In incipient caries that partially affect the surface of the enamel, the patient will be urged to improve oral hygiene and periodic clinical control will be carried out in consultation.

In children with a high risk of caries, fissure sealing will be assessed as a caries prevention method .

When caries already affects the thickness of the enamel and advances towards the dentine, the treatment will begin with the removal of the infected tissue. Once the diseased dentine has been removed, the restoration of the tooth will be carried out using composite resins or composites. These composite resins or composites have virtually replaced amalgam in our country (metallic color fillings).

One of the most positive aspects of composite versus amalgam is aesthetics. The composites have a wide range of white colors that approach the natural color of each patient, and may go unnoticed. The adhesion of the composites to the tooth by treating the healthy surface of the tooth with adhesive agents has been another advantage with respect to the metal fillings.

The amalgams did not adhere to the dental tissues and techniques were used that took advantage of the expansion properties of these alloys. Retentive cavities of convergent walls were made towards the masticatory or occlusal surface that prevented the filling from falling. Within a few hours, there was the expansion of the material that was totally retained in the tooth.

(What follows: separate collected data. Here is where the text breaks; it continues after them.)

Lemma fill_perms_spec n fuel todo k :
  Z.of_nat n < 2 ^ 31 → (Z.to_nat (Z.of_nat n ^ Z.of_nat n) < fuel)%nat →
  (S k + todo = length (orders n))%nat →
  fill_perms fuel todo (Z.of_nat n) (take (S k) (orders n)) = Some (orders n).
Proof.
  intros Hn Hfuel. revert k. induction todo as [|todo IH]; intros k Hlen; simpl fill_perms.
  - by rewrite take_ge by lia.
  - destruct (lookup_lt_is_Some_2 (orders n) k) as [a Ha]; [lia|].
    destruct (lookup_lt_is_Some_2 (orders n) (S k)) as [b Hb]; [lia|].
    rewrite (take_S_r _ _ _ Ha), last_snoc. simpl.
    rewrite (next_row_spec n k a b fuel) by done. simpl.
    rewrite <-(take_S_r _ _ _ Ha), <-(take_S_r _ _ _ Hb). apply IH. lia.
Qed.

(** The generated table is the lexicographic list of all orders of the ways. *)
Lemma gen_perms_orders (n fuel : nat) :
  (n ≤ 12)%nat → (Z.to_nat (Z.of_nat n ^ Z.of_nat n) < fuel)%nat →
  fact (Z.of_nat n) = Some (zfact n) ∧
  gen_perms fuel (Z.of_nat n) (zfact n) = Some (orders n).
Proof.
  intros Hn Hfuel. split; [by apply fact_spec|]. unfold gen_perms.
  pose proof (length_orders n) as Hl. pose proof (orders_head n) as Hh.
  assert (0 < length (orders n))%nat by (apply lookup_lt_is_Some; eauto).
  rewrite <-(fill_perms_spec n fuel (Z.to_nat (zfact n - 1)) 0) by lia.
  do 2 f_equal. by rewrite (take_S_r _ _ _ Hh), take_0.
Qed.

(** ** The transition of the LRU machine *)

(** Reference: the accessed way moves to the front of the order. *)
Definition mtf (w : Z) (o : list Z) : list Z := w :: filter (.≠ w) o.

Lemma mtf_Permutation w o : NoDup o → w ∈ o → mtf w o ≡ₚ o.
Proof. intros. symmetry. by apply filter_ne_Permutation. Qed.

Lemma twiddle_loop_spec cur repl p n (i : nat) :
  NoDup cur → repl ∈ cur → length cur = n → (i ≤ n)%nat → length p = n →
  take (S (length (filter (.≠ repl) (take i cur)))) p = mtf repl (take i cur) →
  twiddle_loop (n - i) cur repl p (Z.of_nat i)
    (Z.of_nat (S (length (filter (.≠ repl) (take i cur))))) = Some (mtf repl cur).
Proof.
  intros Hnd Hin Hlen. remember (n - i)%nat as todo eqn:Et. revert p i Et.
  pose proof (Permutation_length (filter_ne_Permutation repl cur Hnd Hin)) as Hfl. simpl in Hfl.
  induction todo as [|todo IH]; intros p i Et Hi Hlp Hp; simpl twiddle_loop.
  - rewrite (take_ge cur i) in Hp by lia. rewrite take_ge in Hp by lia. by rewrite Hp.
  - destruct (lookup_lt_is_Some_2 cur i) as [c Hc]; [lia|].
    rewrite aget_nat, Hc. simpl.
    pose proof (take_S_r _ _ _ Hc) as Htk.
    assert (length (filter (.≠ repl) (take (S i) cur)) ≤ length (filter (.≠ repl) cur))%nat as Hle.
    { rewrite <-(take_drop (S i) cur) at 2. rewrite filter_app, length_app. lia. }
    replace (Z.of_nat i + 1) with (Z.of_nat (S i)) by lia.
    rewrite Htk, filter_app, length_app, filter_cons, filter_nil in Hle.
    specialize (λ p', IH p' (S i) ltac:(lia) ltac:(lia)).
    rewrite Htk in IH. unfold mtf at 1 in IH.
    rewrite filter_app, filter_cons, filter_nil in IH.
    destruct (Z.eqb_spec c repl) as [->|Hne].
    + rewrite decide_False in * by naive_solver. rewrite app_nil_r in IH. by apply IH.
    + rewrite decide_True in * by done. simpl in Hle.
      rewrite aset_Some by (unfold alen; lia). simpl.
      rewrite length_app in IH. simpl in IH.
      match goal with |- twiddle_loop _ _ _ _ _ ?j = _ =>
        replace j with (Z.of_nat (S (length (filter (.≠ repl) (take i cur)) + 1))) by lia end.
      rewrite Nat2Z.id in *. apply IH; [by rewrite length_insert|].
      rewrite Nat.add_1_r, take_S_insert by lia. by rewrite Hp.
Qed.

The drawback of this technique was the sacrifice of healthy tissue in pursuit of a retentive design of the cavity. In contrast, composites respect healthy tooth tissue, with less loss of tooth structure. The composites have been improving their characteristics of resistance, elasticity, and hardness. These characteristics are important in molar restorations that are subject to significant forces during chewing.

Root canals

When there is a deeper involvement of the tissues of the tooth reaching to contact the caries with the pulp. It manifests with a pulpitis (nerve involvement, toothache and pulpal tissue inflammation), the treatment of choice in this case will be the endodontics of the adult’s permanent tooth (killing the nerve).

The endodontic treatment is the elimination of the vascular-nervous tissue of the dental pulp that is found in the pulp chamber (inside the tooth) and in the root canals of the roots of the teeth. Once this tissue is removed, it is replaced by a bacteriostatic material that prevents the recurrence of tooth infection.

Other caries treatments

Other caries treatments

In temporary teeth, the treatment of pulpitis will be more conservative, using techniques such as direct and indirect coating, pulpotomy and pulpectomy.

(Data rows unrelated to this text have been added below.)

(* ===== verification/YatseMac.v ===== *)
(** * The yatse Ethernet driver: MAC registers, link and PHY management

    Model of the register side of [drivers/net/yatse/]: the layout of
    [yatse_mac_regs] (yatse.h), and [yatse_init_mac], [yatse_adjust_link],
    [yatse_mdio_read], [yatse_mdio_write] and [yatse_detect_phys] of
    yatse_drv.c, with [get_phy_id] of drivers/net/phy/phy_device.c that the
    last one calls.

    The MAC is hardware: it is the interface [MacDev] (a state with a
    [readl] and a [writel] at byte offsets), and [MacRegs] states the
    documented behaviour the driver relies on.  Every volatile access of the
    C code is one read or write of the model, in the same order. *)

From stdpp Require Import functions.
From S2P Require Import Prelude.

Module YatseMac.

(** ** Constants of yatse.h *)

Definition YATSE_BIT (n : Z) : Z := s32 (1 .<< n).
Definition YATSE_BITS (h l : Z) : Z := (YATSE_BIT h - 1) .& Z.lnot (YATSE_BIT l - 1).

Definition YATSE_MAC_CMDCFG_TX_ENA : Z := YATSE_BIT 0.
Definition YATSE_MAC_CMDCFG_RX_ENA : Z := YATSE_BIT 1.
Definition YATSE_MAC_CMDCFG_ETH_SPEED : Z := YATSE_BIT 3.
Definition YATSE_MAC_CMDCFG_PROMIS_EN : Z := YATSE_BIT 4.
Definition YATSE_MAC_CMDCFG_PAD_EN : Z := YATSE_BIT 5.
Definition YATSE_MAC_CMDCFG_HD_ENA : Z := YATSE_BIT 10.
Definition YATSE_MAC_CMDCFG_SW_RESET : Z := YATSE_BIT 13.
Definition YATSE_MAC_CMDCFG_TX_ADDR_SEL : Z := YATSE_BITS 18 16.
Definition YATSE_MAC_CMDCFG_ENA_10 : Z := YATSE_BIT 25.
Definition YATSE_MAC_CMDCFG_RX_ERR_DISC : Z := YATSE_BIT 26.
Definition YATSE_MAC_RXCMDSTAT_RX_SHIFT16 : Z := YATSE_BIT 25.

Definition NET_IP_ALIGN : Z := 2.
Definition ETH_HLEN : Z := 14.
Definition EIO : Z := 5.
Definition EAGAIN : Z := 11.

(** ** The register block

    [yatse_mac_regs] field by field: name and number of 32-bit words. *)
Definition yatse_mac_regs : list (string * Z) := [
  ("megacore_revision", 1); ("scratch_pad", 1); ("command_config", 1);
  ("mac_addr_0", 1); ("mac_addr_1", 1); ("max_frame_length", 1);
  ("pause_quanta", 1); ("rx_sel_empty_threshold", 1); ("rx_sel_full_threshold", 1);
  ("tx_sel_empty_threshold", 1); ("tx_sel_full_threshold", 1);
  ("rx_almost_empty_threshold", 1); ("rx_almost_full_threshold", 1);
  ("tx_almost_empty_threshold", 1); ("tx_almost_full_threshold", 1);
  ("mdio_phy0_addr", 1); ("mdio_phy1_addr", 1); ("reservedx44", 5);
  ("reg_read_access_status", 1); ("min_tx_ipg_length", 1);
  ("aMACID_1", 1); ("aMACID_2", 1);
  ("aFramesTransmittedOK", 1); ("aFramesReceivedOK", 1);
  ("aFramesCheckSequenceErrors", 1); ("aAlignmentErrors", 1);
  ("aOctetsTransmittedOK", 1); ("aOctetsReceivedOK", 1);
  ("aTxPAUSEMACCtrlFrames", 1); ("aRxPAUSEMACCtrlFrames", 1);
  ("ifInErrors", 1); ("ifOutErrors", 1); ("ifInUcastPkts", 1);
  ("ifInMulticastPkts", 1); ("ifInBroadcastPkts", 1); ("ifOutDiscards", 1);
  ("ifOutUcastPkts", 1); ("ifOutMulticastPkts", 1); ("ifOutBroadcastPkts", 1);
  ("etherStatsDropEvent", 1); ("etherStatsOctets", 1); ("etherStatsPkts", 1);
  ("etherStatsUndersizePkts", 1); ("etherStatsOversizePkts", 1);
  ("etherStatsPkts64Octets", 1); ("etherStatsPkts65to127Octets", 1);
  ("etherStatsPkts128to255Octets", 1); ("etherStatsPkts256to511Octets", 1);
  ("etherStatsPkts512to1023Octets", 1); ("etherStatsPkts1024to1518Octets", 1);
  ("etherStatsPkts1519toXOctets", 1); ("etherStatsJabbers", 1);
  ("etherStatsFragments", 1); ("reservedxE4", 1);
  ("tx_cmd_stat", 1); ("rx_cmd_stat", 1);
  ("ipaccTxConf", 1); ("ipaccRxConf", 1); ("ipaccRxStat", 1); ("ipaccRxStatSum", 1);
  ("hash_table", 64); ("mdio_phy0", 1); ("mdio_phy1", 1);
  ("supp_mac_addr_0_0", 1); ("supp_mac_addr_0_1", 1);
  ("supp_mac_addr_1_0", 1); ("supp_mac_addr_1_1", 1);
  ("supp_mac_addr_2_0", 1); ("supp_mac_addr_2_1", 1);
  ("supp_mac_addr_3_0", 1); ("supp_mac_addr_3_1", 1);
  ("reservedx320", 56)
].

(** [offsetof(yatse_mac_regs, name)] and [sizeof(yatse_mac_regs)]. *)
Fixpoint offset_in (fields : list (string * Z)) (name : string) (off : Z) : option Z :=
  match fields with
  | [] => None
  | (f, words) :: rest =>
      if String.eqb f name then Some off else offset_in rest name (off + 4 * words)
  end.
Definition offsetof (name : string) : Z := default (-1) (offset_in yatse_mac_regs name 0).
Arguments offsetof : simpl never.
Definition sizeof_regs : Z := foldr (λ f acc, 4 * f.2 + acc) 0 yatse_mac_regs.

(** ** The device interface *)

Class MacDev := {
  mac_t : Type;
  mac_read : mac_t → Z → mac_t * Z;
  mac_write : mac_t → Z → Z → mac_t;
}.

(** Documented behaviour.  [mac_peek] is what a read returns.  Below the MDIO
    window the registers other than [command_config] are storage: they read
    back what was written and no other access disturbs them.
    [command_config] reads back what was written; a write that sets the
    software-reset bit is cleared by the device after [mac_reset_reads] more
    reads. *)
Definition cc : Z := offsetof "command_config".
Definition storage (off : Z) : Prop := 0 ≤ off < offsetof "mdio_phy0" ∧ off ≠ cc.
Definition in_reset (v : Z) : bool := truthy (v .& YATSE_MAC_CMDCFG_SW_RESET).

Class MacRegs (D : MacDev) := {
  mac_peek : mac_t → Z → Z;
  mac_reset_reads : mac_t → nat;
  mac_peek_u32 mac off : is_u32 (mac_peek mac off);
  mac_read_value mac off : (mac_read mac off).2 = mac_peek mac off;
  mac_read_storage mac off off' :
    storage off' → mac_peek (mac_read mac off).1 off' = mac_peek mac off';
  mac_read_config mac off :
    in_reset (mac_peek mac cc) = false →
    mac_peek (mac_read mac off).1 cc = mac_peek mac cc;
  mac_write_storage mac off off' v :
    storage off' → is_u32 v →
    mac_peek (mac_write mac off v) off' = if decide (off = off') then v else mac_peek mac off';
  mac_write_config mac off v :
    is_u32 v →
    mac_peek (mac_write mac off v) cc = if decide (off = cc) then v else mac_peek mac cc;
  mac_reset_pending mac :
    in_reset (mac_peek mac cc) = bool_decide (mac_reset_reads mac ≠ 0%nat);
  mac_reset_progress mac :
    mac_reset_reads (mac_read mac cc).1 = pred (mac_reset_reads mac);
}.

(** The PHYs behind the MDIO window: [phy_reg mac a r] is register [r] of the
    PHY at address [a]; the window shows the PHY selected by
    [mdio_phy0_addr]. *)
Class MdioBus (D : MacDev) (R : MacRegs D) := {
  phy_reg : mac_t → Z → Z → Z;
  phy_reg_u16 mac a r : is_u16 (phy_reg mac a r);
  mdio_window mac r :
    0 ≤ r < 32 →
    mac_peek mac (offsetof "mdio_phy0" + 4 * r) =
      phy_reg mac (mac_peek mac (offsetof "mdio_phy0_addr")) r;
  mdio_read_keeps mac off a r : phy_reg (mac_read mac off).1 a r = phy_reg mac a r;
  mdio_select_keeps mac v a r :
    phy_reg (mac_write mac (offsetof "mdio_phy0_addr") v) a r = phy_reg mac a r;
}.

(** ** Driver state (yatse.h) *)

Record yatse_config := {
  mii_id : Z;
  ethaddr : list Z;          (* char ethaddr[6], as the bytes of the initialiser *)
  supported_modes : Z;
  max_mtu : Z;
  fifo_depth : Z;
  cfg_rx_align : Z;
}.

(** The part of [struct yatse_private] the MAC code uses. *)
Record mac_priv := {
  mtu : Z;
  link : Z;
  duplex : Z;
  speed : Z;
  config : yatse_config;
  phy_addr : Z;
}.

(** The part of [struct phy_device] read by [yatse_adjust_link]. *)
Record phy_device := { phy_link : Z; phy_duplex : Z; phy_speed : Z }.

(** [char] is signed on MIPS: a byte of [ethaddr] used in an [int] expression. *)
Definition eth_char (c : yatse_config) (i : nat) : Z := s8 (default 0 (ethaddr c !! i)).

Section driver.
Context `{D : MacDev}.

Definition rd (mac : mac_t) (name : string) : mac_t * Z := mac_read mac (offsetof name).
Definition wr (mac : mac_t) (name : string) (v : Z) : mac_t := mac_write mac (offsetof name) (u32 v).

(** The reset poll: [while(i < 10000) { if(!(command_config & SW_RESET)) break; i++; }]. *)
Definition reset_poll_step (st : mac_t * Z) : (mac_t * Z) + (mac_t * Z) :=
  let '(mac, i) := st in
  if i <? 10000 then
    let '(mac, v) := rd mac "command_config" in
    if negb (truthy (v .& YATSE_MAC_CMDCFG_SW_RESET)) then inr (mac, i)
    else inl (mac, i + 1)
  else inr (mac, i).
Definition reset_poll (mac : mac_t) : option (mac_t * Z) :=
  loop (Z.to_nat 10001) reset_poll_step (mac, 0).

(** The value the source puts into [mac_addr_0] and [mac_addr_1]. *)
Definition mac_addr_0 (c : yatse_config) : Z :=
  u32 (s32 (eth_char c 3 .<< 24) .| s32 (eth_char c 2 .<< 16) .|
       s32 (eth_char c 1 .<< 8) .| s32 (eth_char c 0 .<< 0)).
Definition mac_addr_1 (c : yatse_config) : Z :=
  u32 (s32 (eth_char c 5 .<< 8) .| s32 (eth_char c 4 .<< 0)).

(** Everything after the address words: copies into the supplementary
    addresses, then the enable bits. *)
Definition init_mac_addresses (mac : mac_t) (c : yatse_config) : mac_t * Z :=
  let mac := wr mac "mac_addr_0" (mac_addr_0 c) in
  let mac := wr mac "mac_addr_1" (mac_addr_1 c) in
  let copy mac dst src := let '(mac, v) := rd mac src in wr mac dst v in
  let mac := copy mac "supp_mac_addr_0_0" "mac_addr_0" in
  let mac := copy mac "supp_mac_addr_0_1" "mac_addr_1" in
  let mac := copy mac "supp_mac_addr_1_0" "mac_addr_0" in
  let mac := copy mac "supp_mac_addr_1_1" "mac_addr_1" in
  let mac := copy mac "supp_mac_addr_2_0" "mac_addr_0" in
  let mac := copy mac "supp_mac_addr_2_1" "mac_addr_1" in
  let mac := copy mac "supp_mac_addr_3_0" "mac_addr_0" in
  let mac := copy mac "supp_mac_addr_3_1" "mac_addr_1" in
  let mac := wr mac "command_config"
    (YATSE_MAC_CMDCFG_TX_ENA .| YATSE_MAC_CMDCFG_RX_ENA .| YATSE_MAC_CMDCFG_PROMIS_EN .|
     YATSE_MAC_CMDCFG_PAD_EN .| YATSE_MAC_CMDCFG_RX_ERR_DISC) in
  let '(mac, _) := rd mac "command_config" in          (* printk argument *)
  (mac, 0).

In the final teeth with roots information, conservative techniques such as direct coating, pulpotomy, and a pico formation will also be used.

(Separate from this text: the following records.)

(* ===== verification/YatseRx.v ===== *)
(** * YatseRx: the receive path (drivers/net/yatse/yatse_rx.c)

    Buffer allocation, the interrupt handler and the NAPI poll routine over the
    device of [EthDma].  The frames that arrive before each look at a
    descriptor are an input, one list for each round of the poll loop. *)

From stdpp Require Import gmultiset.
From S2P Require Import Prelude EthDma YatseMac YatseNet.
Import EthDma YatseMac YatseNet.

Module YatseRx.

(** The bytes mapped and programmed for one buffer. *)
Definition rx_bytes (w : world) : Z := NET_IP_ALIGN + ETH_HLEN + w_mtu w.

Definition yatse_rx_insert_skb (w : world) (phys : Z) : outcome world :=
  c ← desc_put (w_rxc w) (rx_pos (w_rx w))
        {| d_addr := phys; d_len := u16 (rx_bytes w); d_error := 0; d_status := YATSE_DESC_STATUS_HW |};
  Ret (set_rxc w c).

Definition rx_advance (r : rx_side) : rx_side :=
  {| rx_skbs := rx_skbs r; rx_skb_phys := rx_skb_phys r; rx_buf_len := rx_buf_len r; rx_align := rx_align r;
     rx_ring_length := rx_ring_length r; rx_ring_mask := rx_ring_mask r;
     rx_pos := YATSE_RING_NEXT (rx_pos r) (rx_ring_mask r) |}.
Definition rx_replace (r : rx_side) (skb phys : Z) : outcome rx_side :=
  skbs ← deref (rx_skbs r ≫= λ l, aset l (rx_pos r) skb);
  physs ← deref (rx_skb_phys r ≫= λ l, aset l (rx_pos r) phys);
  Ret {| rx_skbs := Some skbs; rx_skb_phys := Some physs; rx_buf_len := rx_buf_len r; rx_align := rx_align r;
         rx_ring_length := rx_ring_length r; rx_ring_mask := rx_ring_mask r; rx_pos := rx_pos r |}.

Definition yatse_rx_isr (w : world) : world * bool :=
  let '(w, v) := readl_rcontrol w in
  let got_irq := truthy (v .& YATSE_CSR_IS) in
  if got_irq then
    let '(k, prep) := napi_schedule_prep (w_k w) in
    let w := set_k w k in
    if prep then
      let '(w, v) := readl_rcontrol w in
      (set_rxc w (ctl_write (w_rxc w) (v .& ~32 YATSE_CSR_IE)), true)
    else (w, true)
  else (w, false).

Inductive rx_event := RxFrame (f : frame) | RxIrq.
Definition rx_exec (w : world) (e : rx_event) : world :=
  match e with
  | RxFrame f => set_rxc w (dev_rx (w_rxc w) f)
  | RxIrq => (yatse_rx_isr w).1
  end.
Definition rx_execs (w : world) (es : list rx_event) : world := foldl rx_exec w es.

(** The buffer goes back to the device as it is. *)
Definition rx_recycle (w : world) (old_phys : Z) : outcome world :=
  w ← yatse_rx_insert_skb w old_phys;
  Ret (set_rx w (rx_advance (w_rx w))).

(** The buffer goes to the stack and [new_skb] takes its place. *)
Definition rx_hand_over (w : world) (old_skb old_phys new_skb len : Z) : outcome world :=
  sk ← deref (heap (w_k w) !! new_skb);
  let '(k, new_phys) :=
    dma_map_single (w_k w) (sk_data sk - NET_IP_ALIGN) (rx_bytes w) DMA_FROM_DEVICE in
  let w := set_k w k in
  _ ← BUG_ON (dma_mapping_error new_phys);
  w ← yatse_rx_insert_skb w new_phys;
  r ← rx_replace (w_rx w) new_skb new_phys;
  let w := set_rx w (rx_advance r) in
  let w := set_k w (dma_unmap_single (w_k w) old_phys (rx_buf_len (w_rx w)) DMA_FROM_DEVICE) in
  old ← deref (heap (w_k w) !! old_skb);
  match skb_put old len with
  | None => Bug
  | Some old => Ret (set_k w (netif_receive_skb (w_k w) old_skb (skb_pull_inline old ETH_HLEN)))
  end.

1.Direct coating: Will be used in asymptomatic patient. It is the covering or sealing by calcium hydroxide of the vital pulp when it has been exposed minimally by trauma or by iatrogenia when removing decayed tissue. This technique can be applied to both permanent teeth and temporary teeth.

2. Indirect coating: Is performed in asymptomatic patients. Dentin affected by caries is left to avoid exposure of the pulp and covered with calcium hydroxide. This technique can be applied to both permanent teeth and temporary teeth.

3. Pulpotomy: It is the elimination of the pulp contained in the pulp chamber and the sealing of the root canals, not affected with a material that, generally, is calcium hydroxide. This technique can be applied to both permanent teeth and temporary teeth.

4. Pulpectomy: It is the total elimination of the pulp of the coronary chamber as well as the root pulp to then fill the ducts with zinc oxide eugenol. The zinc oxide eugenol is absorbable and thus facilitates the resorption of the root when the eruption of the permanent begins.

5.Apicoformacion: This technique is used in permanent teeth with immature roots with clinical involvement of the cameral pulp and the pulp of the ducts. Both are eliminated by cleaning the root canals and the pulp chamber and calcium hydroxide is introduced instead. Once the root formation is complete, we will continue with the tooth’s endodontics (a technique previously described).